--- INPUT FOR THIS TASK ---
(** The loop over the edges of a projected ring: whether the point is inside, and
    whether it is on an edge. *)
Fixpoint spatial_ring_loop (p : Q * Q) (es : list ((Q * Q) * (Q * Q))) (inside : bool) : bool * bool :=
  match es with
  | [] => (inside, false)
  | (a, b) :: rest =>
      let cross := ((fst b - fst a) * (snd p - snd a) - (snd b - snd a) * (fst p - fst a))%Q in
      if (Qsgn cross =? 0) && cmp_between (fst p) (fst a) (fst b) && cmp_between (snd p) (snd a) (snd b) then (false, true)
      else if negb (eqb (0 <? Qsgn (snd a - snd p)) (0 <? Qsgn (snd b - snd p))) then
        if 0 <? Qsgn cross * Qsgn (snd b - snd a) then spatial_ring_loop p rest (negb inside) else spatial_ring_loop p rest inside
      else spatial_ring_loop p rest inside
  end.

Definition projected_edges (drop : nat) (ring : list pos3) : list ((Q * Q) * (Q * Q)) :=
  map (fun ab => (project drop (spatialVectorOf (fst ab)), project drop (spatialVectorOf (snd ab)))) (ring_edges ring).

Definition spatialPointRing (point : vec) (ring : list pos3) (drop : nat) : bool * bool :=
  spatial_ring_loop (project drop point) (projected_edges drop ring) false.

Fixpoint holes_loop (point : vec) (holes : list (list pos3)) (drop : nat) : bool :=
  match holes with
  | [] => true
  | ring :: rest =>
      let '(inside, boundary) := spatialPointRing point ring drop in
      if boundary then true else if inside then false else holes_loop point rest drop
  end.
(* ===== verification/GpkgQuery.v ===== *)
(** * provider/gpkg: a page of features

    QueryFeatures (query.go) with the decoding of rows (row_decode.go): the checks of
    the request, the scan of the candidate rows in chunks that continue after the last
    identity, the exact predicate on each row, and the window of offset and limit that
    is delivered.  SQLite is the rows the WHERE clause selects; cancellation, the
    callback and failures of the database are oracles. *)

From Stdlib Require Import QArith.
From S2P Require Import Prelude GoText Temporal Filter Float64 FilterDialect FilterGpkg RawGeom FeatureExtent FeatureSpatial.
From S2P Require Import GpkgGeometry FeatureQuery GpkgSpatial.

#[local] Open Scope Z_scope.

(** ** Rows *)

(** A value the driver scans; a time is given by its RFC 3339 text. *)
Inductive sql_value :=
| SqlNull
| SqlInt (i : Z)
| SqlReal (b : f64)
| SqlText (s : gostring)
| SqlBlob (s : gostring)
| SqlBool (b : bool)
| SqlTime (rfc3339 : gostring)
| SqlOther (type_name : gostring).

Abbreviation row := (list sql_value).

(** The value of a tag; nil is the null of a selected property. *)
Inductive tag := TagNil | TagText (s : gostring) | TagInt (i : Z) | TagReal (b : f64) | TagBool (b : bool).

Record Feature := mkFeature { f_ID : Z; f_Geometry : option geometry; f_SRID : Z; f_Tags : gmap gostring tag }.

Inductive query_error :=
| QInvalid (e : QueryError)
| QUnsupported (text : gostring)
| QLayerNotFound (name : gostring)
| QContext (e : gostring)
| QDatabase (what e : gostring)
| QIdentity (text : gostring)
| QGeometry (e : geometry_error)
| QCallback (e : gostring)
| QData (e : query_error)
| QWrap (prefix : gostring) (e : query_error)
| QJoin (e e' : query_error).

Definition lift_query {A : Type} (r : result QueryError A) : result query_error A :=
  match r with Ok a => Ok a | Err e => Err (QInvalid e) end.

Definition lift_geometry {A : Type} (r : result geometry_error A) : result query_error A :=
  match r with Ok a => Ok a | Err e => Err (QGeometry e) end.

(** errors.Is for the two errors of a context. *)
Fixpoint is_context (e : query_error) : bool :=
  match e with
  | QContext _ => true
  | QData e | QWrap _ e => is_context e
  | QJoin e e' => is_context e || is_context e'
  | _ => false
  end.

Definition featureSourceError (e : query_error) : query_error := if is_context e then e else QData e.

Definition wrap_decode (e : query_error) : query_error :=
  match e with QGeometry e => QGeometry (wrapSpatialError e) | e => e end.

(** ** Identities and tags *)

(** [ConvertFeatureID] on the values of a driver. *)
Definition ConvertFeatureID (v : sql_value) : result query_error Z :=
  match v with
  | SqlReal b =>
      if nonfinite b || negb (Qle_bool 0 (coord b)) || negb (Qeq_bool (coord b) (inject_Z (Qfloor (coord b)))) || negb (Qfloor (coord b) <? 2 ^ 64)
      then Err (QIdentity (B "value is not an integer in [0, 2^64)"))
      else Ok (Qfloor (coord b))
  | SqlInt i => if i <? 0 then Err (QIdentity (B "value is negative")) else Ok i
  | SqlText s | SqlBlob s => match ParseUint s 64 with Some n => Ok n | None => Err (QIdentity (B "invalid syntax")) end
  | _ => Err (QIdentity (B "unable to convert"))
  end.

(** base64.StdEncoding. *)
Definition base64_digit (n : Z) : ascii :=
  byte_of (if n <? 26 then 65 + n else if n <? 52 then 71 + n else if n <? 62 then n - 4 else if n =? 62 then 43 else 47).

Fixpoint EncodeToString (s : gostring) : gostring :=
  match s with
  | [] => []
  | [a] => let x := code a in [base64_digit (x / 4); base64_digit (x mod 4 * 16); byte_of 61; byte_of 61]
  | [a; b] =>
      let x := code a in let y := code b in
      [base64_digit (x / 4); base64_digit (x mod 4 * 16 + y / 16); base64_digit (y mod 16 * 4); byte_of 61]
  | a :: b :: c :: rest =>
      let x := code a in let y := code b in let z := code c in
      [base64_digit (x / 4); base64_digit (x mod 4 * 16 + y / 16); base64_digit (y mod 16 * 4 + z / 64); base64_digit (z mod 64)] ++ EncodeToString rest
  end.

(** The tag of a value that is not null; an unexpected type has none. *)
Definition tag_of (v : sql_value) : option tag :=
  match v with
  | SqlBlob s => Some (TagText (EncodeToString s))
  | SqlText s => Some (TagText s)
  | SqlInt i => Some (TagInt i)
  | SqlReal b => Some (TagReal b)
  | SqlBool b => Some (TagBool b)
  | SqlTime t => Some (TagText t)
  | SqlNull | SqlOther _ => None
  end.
---
- WHAT THE TASK ASKS
This exercise needs each record retyped exactly as shown.

- SOLUTION TO THIS TASK
(** The loop over the edges of a projected ring: whether the point is inside, and
    whether it is on an edge. *)
Fixpoint spatial_ring_loop (p : Q * Q) (es : list ((Q * Q) * (Q * Q))) (inside : bool) : bool * bool :=
  match es with
  | [] => (inside, false)
  | (a, b) :: rest =>
      let cross := ((fst b - fst a) * (snd p - snd a) - (snd b - snd a) * (fst p - fst a))%Q in
      if (Qsgn cross =? 0) && cmp_between (fst p) (fst a) (fst b) && cmp_between (snd p) (snd a) (snd b) then (false, true)
      else if negb (eqb (0 <? Qsgn (snd a - snd p)) (0 <? Qsgn (snd b - snd p))) then
        if 0 <? Qsgn cross * Qsgn (snd b - snd a) then spatial_ring_loop p rest (negb inside) else spatial_ring_loop p rest inside
      else spatial_ring_loop p rest inside
  end.

Definition projected_edges (drop : nat) (ring : list pos3) : list ((Q * Q) * (Q * Q)) :=
  map (fun ab => (project drop (spatialVectorOf (fst ab)), project drop (spatialVectorOf (snd ab)))) (ring_edges ring).

Definition spatialPointRing (point : vec) (ring : list pos3) (drop : nat) : bool * bool :=
  spatial_ring_loop (project drop point) (projected_edges drop ring) false.

Fixpoint holes_loop (point : vec) (holes : list (list pos3)) (drop : nat) : bool :=
  match holes with
  | [] => true
  | ring :: rest =>
      let '(inside, boundary) := spatialPointRing point ring drop in
      if boundary then true else if inside then false else holes_loop point rest drop
  end.
(* ===== verification/GpkgQuery.v ===== *)
(** * provider/gpkg: a page of features

    QueryFeatures (query.go) with the decoding of rows (row_decode.go): the checks of
    the request, the scan of the candidate rows in chunks that continue after the last
    identity, the exact predicate on each row, and the window of offset and limit that
    is delivered.  SQLite is the rows the WHERE clause selects; cancellation, the
    callback and failures of the database are oracles. *)

From Stdlib Require Import QArith.
From S2P Require Import Prelude GoText Temporal Filter Float64 FilterDialect FilterGpkg RawGeom FeatureExtent FeatureSpatial.
From S2P Require Import GpkgGeometry FeatureQuery GpkgSpatial.

#[local] Open Scope Z_scope.

(** ** Rows *)

(** A value the driver scans; a time is given by its RFC 3339 text. *)
Inductive sql_value :=
| SqlNull
| SqlInt (i : Z)
| SqlReal (b : f64)
| SqlText (s : gostring)
| SqlBlob (s : gostring)
| SqlBool (b : bool)
| SqlTime (rfc3339 : gostring)
| SqlOther (type_name : gostring).

Abbreviation row := (list sql_value).

(** The value of a tag; nil is the null of a selected property. *)
Inductive tag := TagNil | TagText (s : gostring) | TagInt (i : Z) | TagReal (b : f64) | TagBool (b : bool).

Record Feature := mkFeature { f_ID : Z; f_Geometry : option geometry; f_SRID : Z; f_Tags : gmap gostring tag }.

Inductive query_error :=
| QInvalid (e : QueryError)
| QUnsupported (text : gostring)
| QLayerNotFound (name : gostring)
| QContext (e : gostring)
| QDatabase (what e : gostring)
| QIdentity (text : gostring)
| QGeometry (e : geometry_error)
| QCallback (e : gostring)
| QData (e : query_error)
| QWrap (prefix : gostring) (e : query_error)
| QJoin (e e' : query_error).

Definition lift_query {A : Type} (r : result QueryError A) : result query_error A :=
  match r with Ok a => Ok a | Err e => Err (QInvalid e) end.

Definition lift_geometry {A : Type} (r : result geometry_error A) : result query_error A :=
  match r with Ok a => Ok a | Err e => Err (QGeometry e) end.

(** errors.Is for the two errors of a context. *)
Fixpoint is_context (e : query_error) : bool :=
  match e with
  | QContext _ => true
  | QData e | QWrap _ e => is_context e
  | QJoin e e' => is_context e || is_context e'
  | _ => false
  end.

Definition featureSourceError (e : query_error) : query_error := if is_context e then e else QData e.

Definition wrap_decode (e : query_error) : query_error :=
  match e with QGeometry e => QGeometry (wrapSpatialError e) | e => e end.

(** ** Identities and tags *)

(** [ConvertFeatureID] on the values of a driver. *)
Definition ConvertFeatureID (v : sql_value) : result query_error Z :=
  match v with
  | SqlReal b =>
      if nonfinite b || negb (Qle_bool 0 (coord b)) || negb (Qeq_bool (coord b) (inject_Z (Qfloor (coord b)))) || negb (Qfloor (coord b) <? 2 ^ 64)
      then Err (QIdentity (B "value is not an integer in [0, 2^64)"))
      else Ok (Qfloor (coord b))
  | SqlInt i => if i <? 0 then Err (QIdentity (B "value is negative")) else Ok i
  | SqlText s | SqlBlob s => match ParseUint s 64 with Some n => Ok n | None => Err (QIdentity (B "invalid syntax")) end
  | _ => Err (QIdentity (B "unable to convert"))
  end.

(** base64.StdEncoding. *)
Definition base64_digit (n : Z) : ascii :=
  byte_of (if n <? 26 then 65 + n else if n <? 52 then 71 + n else if n <? 62 then n - 4 else if n =? 62 then 43 else 47).

Fixpoint EncodeToString (s : gostring) : gostring :=
  match s with
  | [] => []
  | [a] => let x := code a in [base64_digit (x / 4); base64_digit (x mod 4 * 16); byte_of 61; byte_of 61]
  | [a; b] =>
      let x := code a in let y := code b in
      [base64_digit (x / 4); base64_digit (x mod 4 * 16 + y / 16); base64_digit (y mod 16 * 4); byte_of 61]
  | a :: b :: c :: rest =>
      let x := code a in let y := code b in let z := code c in
      [base64_digit (x / 4); base64_digit (x mod 4 * 16 + y / 16); base64_digit (y mod 16 * 4 + z / 64); base64_digit (z mod 64)] ++ EncodeToString rest
  end.

(** The tag of a value that is not null; an unexpected type has none. *)
Definition tag_of (v : sql_value) : option tag :=
  match v with
  | SqlBlob s => Some (TagText (EncodeToString s))
  | SqlText s => Some (TagText s)
  | SqlInt i => Some (TagInt i)
  | SqlReal b => Some (TagReal b)
  | SqlBool b => Some (TagBool b)
  | SqlTime t => Some (TagText t)
  | SqlNull | SqlOther _ => None
  end.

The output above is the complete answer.